Now what could explain that kind of alarmist language? It was the decision by citizens of Houston to repeal that ordinance that would after all have gotten to the issue of bathrooms. But what we need to note in this case is that word hate. It’s in the headline of this editorial and it’s in every paragraph of what the editors are presenting as their moral argument. They are arguing that the only possible reason why anyone would resist the logic of the transgender movement is hate.

Now what’s really important in that is not so much that they made the argument, but that for all intents and purposes we must assume they believe it. In other words, they have so bought into the LGBT revolutionary logic that it is inconceivable to them that there could be any other logic. It’s inconceivable to them that someone could be operating out of a different worldview. A worldview based in a knowledge of male and female as gifts of God in creation to human beings in terms of the goodness of gender as one of God’s gifts to his human creatures. Now what we need to note is that that represents virtually every single human being who ever lived until very modern times and in some very modern places. That is to say, only in societies that are marked by moral hyper modernity, such as the United States, particularly places like Manhattan where no doubt the editorial board of the New York Times finds moral anchorage.

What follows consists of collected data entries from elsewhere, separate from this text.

Lemma server_sync_lacks_initialization_guard_witness :
  log_storage created_collector = None
  ∧ (kaa_logging_handle_server_sync (Some created_collector)
       (Some ack_reader) (ack_message 0) 0 4).1
    = mk_outcome KAA_ERR_NONE (Some created_collector)
        [call_remove_by_bucket_id 1; call_strategy_decide NO_ACTION]
  ∧ ret (kaa_logging_handle_server_sync (Some created_collector)
           (Some ack_reader) (ack_message 0) 0 4).1 = KAA_ERR_NONE.
Proof.
  split; [reflexivity|]. split; [reflexivity|].
  exact (proj1 (proj2 (proj2 (proj2
    (server_sync_lacks_initialization_guard (λ _, true) created_collector
       sample_entry 0 sample_writer ack_reader (ack_message 0) 0 4
       eq_refl))))).
Defined.

Lemma add_record_rejects_empty_record_witness :
  get_size empty_entry = 0
  ∧ kaa_logging_add_record (λ _, true)
      (Some (sample_collector 0 1024 three_records)) (Some empty_entry)
    = mk_outcome KAA_ERR_BADDATA
        (Some (sample_collector 0 1024 three_records)) [].
Proof.
  split; [reflexivity|].
  destruct (add_record_rejects_empty_record (λ _, true)
              (Some (sample_collector 0 1024 three_records)) empty_entry
              eq_refl) as (Hcalls & Hself & _ & Hret).
  specialize (Hret _ _ eq_refl eq_refl).
  destruct (kaa_logging_add_record _ _ _) as [e c l].
  simpl in *. by subst.
Defined.

Lemma add_record_failure_releases_buffer_witness :
  log_storage (sample_collector 0 1024 refusing_storage)
  = Some refusing_storage
  ∧ get_size sample_entry ≠ 0
  ∧ kaa_logging_add_record (λ _, true)
      (Some (sample_collector 0 1024 refusing_storage)) (Some sample_entry)
    = mk_outcome KAA_ERR_NOMEM
        (Some (sample_collector 0 1024 refusing_storage))
        [call_allocate_log_record_buffer 4;
         call_add_log_record [1; 2; 3; 4];
         call_deallocate_log_record_buffer].
Proof.
  split; [reflexivity|]. split; [discriminate|].
  destruct (add_record_failure_releases_buffer (λ _, true)
              (sample_collector 0 1024 refusing_storage) refusing_storage
              sample_entry eq_refl ltac:(discriminate)) as (_ & _ & Hadd).
  rewrite Hadd; [reflexivity|reflexivity|reflexivity|discriminate].
Defined.

Lemma request_size_estimate_witness :
  log_storage (sample_collector 0 1024 three_records) = Some three_records
  ∧ (kaa_logging_request_get_size
       (Some (sample_collector 0 1024 three_records)) (Some 0)).2
    = Some 45
  ∧ (kaa_logging_request_get_size
       (Some (sample_collector 0 1024 (storage_of []))) (Some 0)).2
    = Some 12.
Proof.
  split; [reflexivity|]. split.
  - destruct (request_size_estimate
                (sample_collector 0 1024 three_records) three_records 0
                eq_refl) as (_ & Hest & _);
      [vm_compute; discriminate|vm_compute; discriminate
      |vm_compute; discriminate|reflexivity|].
    exact Hest.
  - destruct (request_size_estimate
                (sample_collector 0 1024 (storage_of [])) (storage_of []) 0
                eq_refl) as (_ & _ & Hempty);
      [vm_compute; discriminate|vm_compute; discriminate
      |vm_compute; discriminate|reflexivity|].
    exact (Hempty eq_refl eq_refl).
Defined.

Lemma bucket_id_consumed_once_witness :
  log_storage (sample_collector 7 20 three_long_records)
  = Some three_long_records
  ∧ w_current sample_writer + KAA_EXTENSION_HEADER_SIZE <= w_end sample_writer
  ∧ seed_log_bucket_id (sample_collector 7 20 three_long_records)
    = (KAA_ERR_NONE, 7)
  ∧ ∃ r c',
      kaa_logging_request_serialize
        (Some (sample_collector 7 20 three_long_records))
        (Some sample_writer) ∅
      = Some r
      ∧ self_after (ser_outcome r) = Some c'
      ∧ log_bucket_id c' = 8.
Proof.
  split; [reflexivity|]. split; [vm_compute; discriminate|].
  split; [reflexivity|].
  destruct (bucket_id_consumed_once (λ _, true)
              (sample_collector 7 20 three_long_records)
              (sample_collector 7 20 three_long_records) three_long_records
              sample_writer ∅ ∅ 7 (Some sample_entry) (Some 0)
              (Some ack_reader) 0 4 (Some three_long_records)
              (Some sample_strategy) (Some (mk_properties 4096 12))
              eq_refl ltac:(vm_compute; discriminate) eq_refl)
    as ((r & c' & Hr & Hc & Hid & _) & _).
  exists r, c'. by split_and!.
Defined.

(** * Further properties of the collector *)

(** ** What a call writes, and where *)

Lemma load8_range (m : gmap Z Z) a : 0 <= load8 m a < 2 ^ 8.
Proof. unfold load8, uint8_t. apply Z.mod_pos_bound. lia. Qed.

(** A store leaves the bytes at lower addresses as they were. *)
Lemma load8_store_bytes_below data (m : gmap Z Z) p a :
  a < p -> load8 (store_bytes m p data) a = load8 m a.
Proof.
  revert m p. induction data as [|b data IH]; intros m p Ha; [done|].
  simpl. rewrite IH by lia. apply load8_store8_ne. lia.
Qed.

Lemma load8_store_zeros_below (m : gmap Z Z) p n a :
  a < p -> load8 (store_zeros m p n) a = load8 m a.
Proof. apply load8_store_bytes_below. Qed.

Lemma load8_store_htonl_other (m : gmap Z Z) p v a :
  a < p ∨ p + 3 < a -> load8 (store_htonl m p v) a = load8 m a.
Proof.
  intros Ha. unfold store_htonl. by rewrite !load8_store8_ne by lia.
Qed.

Lemma load8_store_htons_other (m : gmap Z Z) p v a :
  a < p ∨ p + 1 < a -> load8 (store_htons m p v) a = load8 m a.
Proof.
  intros Ha. unfold store_htons. by rewrite !load8_store8_ne by lia.
Qed.

Lemma load8_write_alignment_below w (m : gmap Z Z) a :
  a < w_current w ->
  load8 (kaa_platform_message_write_alignment w m).2 a = load8 m a.
Proof.
  intros Ha. unfold kaa_platform_message_write_alignment.
  destruct (_ <=? _); [|done]. simpl. by apply load8_store_zeros_below.
Qed.

Section FrameFacts.
Context {storage_t : Type} `{!ext_log_storage storage_t}.

(** The loop writes at its cursor and beyond, never before it, and leaves the
    bounds of the writer alone. *)
Lemma extract_records_frame fuel id (st : extraction) exit evs :
  extract_records fuel id st = Some (exit, evs) ->
  w_begin (ex_writer (exit_state exit)) = w_begin (ex_writer st)
  ∧ w_end (ex_writer (exit_state exit)) = w_end (ex_writer st)
  ∧ ∀ a, a < w_current (ex_writer st) ->
         load8 (ex_mem (exit_state exit)) a = load8 (ex_mem st) a.
Proof.
  revert st exit evs. induction fuel as [|fuel IH]; intros st exit evs; [done|].
  simpl.
  destruct (ext_log_storage_write_next_record _ _ _)
    as [[error data] s'] eqn:Hw.
  destruct error;
    try (destruct (_ =? 0));
    try (intros [= <- <-]; by split_and!).
  destruct (kaa_platform_message_write_alignment _ _) as [w2 m3] eqn:Hal.
  destruct (extract_records fuel id _) as [[ex rest]|] eqn:Hrec; [|done].
  intros [= <- <-]. apply IH in Hrec as (Hb & He & Hmem).
  pose proof Hal as Hpad.
  apply write_alignment_pad in Hpad as (pad & Hpad & Hc & Hb2 & He2).
  simpl in *. split_and!; [congruence|congruence|].
  intros a Ha. rewrite Hmem by (unfold sizeof_uint32_t in *; lia).
  change m3 with (w2, m3).2. rewrite <- Hal.
  rewrite load8_write_alignment_below
    by (simpl; unfold sizeof_uint32_t; lia).
  rewrite load8_store_htonl_other by lia.
  apply load8_store_bytes_below. unfold sizeof_uint32_t. lia.
Qed.

End FrameFacts.

Section AdvanceFacts.
Context {storage_t : Type} `{!ext_log_storage storage_t}.

(** A loop entered with no record packed and left by [break] has moved the
    cursor past one length prefix at least. *)
Lemma extract_records_break_advances fuel id (st st' : extraction) evs :
  extract_records fuel id st = Some (loop_break st', evs) ->
  ex_records_count st = 0 ->
  w_current (ex_writer st) + 4 <= w_current (ex_writer st').
Proof.
  destruct fuel as [|fuel]; [done|]. simpl.
  destruct (ext_log_storage_write_next_record _ _ _)
    as [[error data] s'] eqn:Hw.
  intros Hrun Hz. rewrite Hz in Hrun. simpl in Hrun.
  destruct error; try done.
  destruct (kaa_platform_message_write_alignment _ _) as [w2 m3] eqn:Hal.
  destruct (extract_records fuel id _) as [[ex rest]|] eqn:Hrec; [|done].
  injection Hrun as -> _.
  apply extract_records_cursor_mono in Hrec.
  apply write_alignment_pad in Hal as (pad & Hpad & Hc & _ & _).
  simpl in *. unfold sizeof_uint32_t in *. lia.
Qed.

End AdvanceFacts.

Section WriterFacts.
Context {storage_t strategy_t : Type}.
Context `{!ext_log_storage storage_t}.
Context `{!ext_log_upload_strategy strategy_t storage_t}.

But we also need to recognize that this is an attempt to marginalize all opposition to the totalizing logic of the LGBT revolution, an attempt to make anyone who opposes the LGBT agenda as simply driven by hate and irrationality. Indeed in this article, there is the explicit parallel drawn between what voters did in Houston and the old Jim Crow system of racial segregation. And again, what’s really striking is not that someone would make that argument, but that they would believe it and there’s no reason to believe the editors of the New York Times don’t believe what they’re saying here. But we also need to recognize that this represents one of the walls that those who are pushing this moral revolution are now hitting and that is the fact that when you put an issue like this before the voting public, the voting public doesn’t follow necessarily and in many cases such as in Houston by a decisive margin the moral dictates of the cultural elites and that’s driving the elites crazy. And what you also need to note is that virtually anyone who lived in any previous generation is being identified here as driven by hate, in terms of an understanding of sexuality and gender, and most of the people living in the world right now are now being identified as driven by hate in terms of their worldview and assumptions of gender and sexuality. And let’s not stop there, this means that the editors of the New York Times, clearly believe that their fellow Americans by the untold millions are driven only by hate because they dared to disagree with the moral dictates of the editorial board of the New York Times. But we also need to note very carefully how the word hate applies here and how it functions in this moral discourse. It is the only explanation on the part of many driving this revolution of why anyone might oppose their demands.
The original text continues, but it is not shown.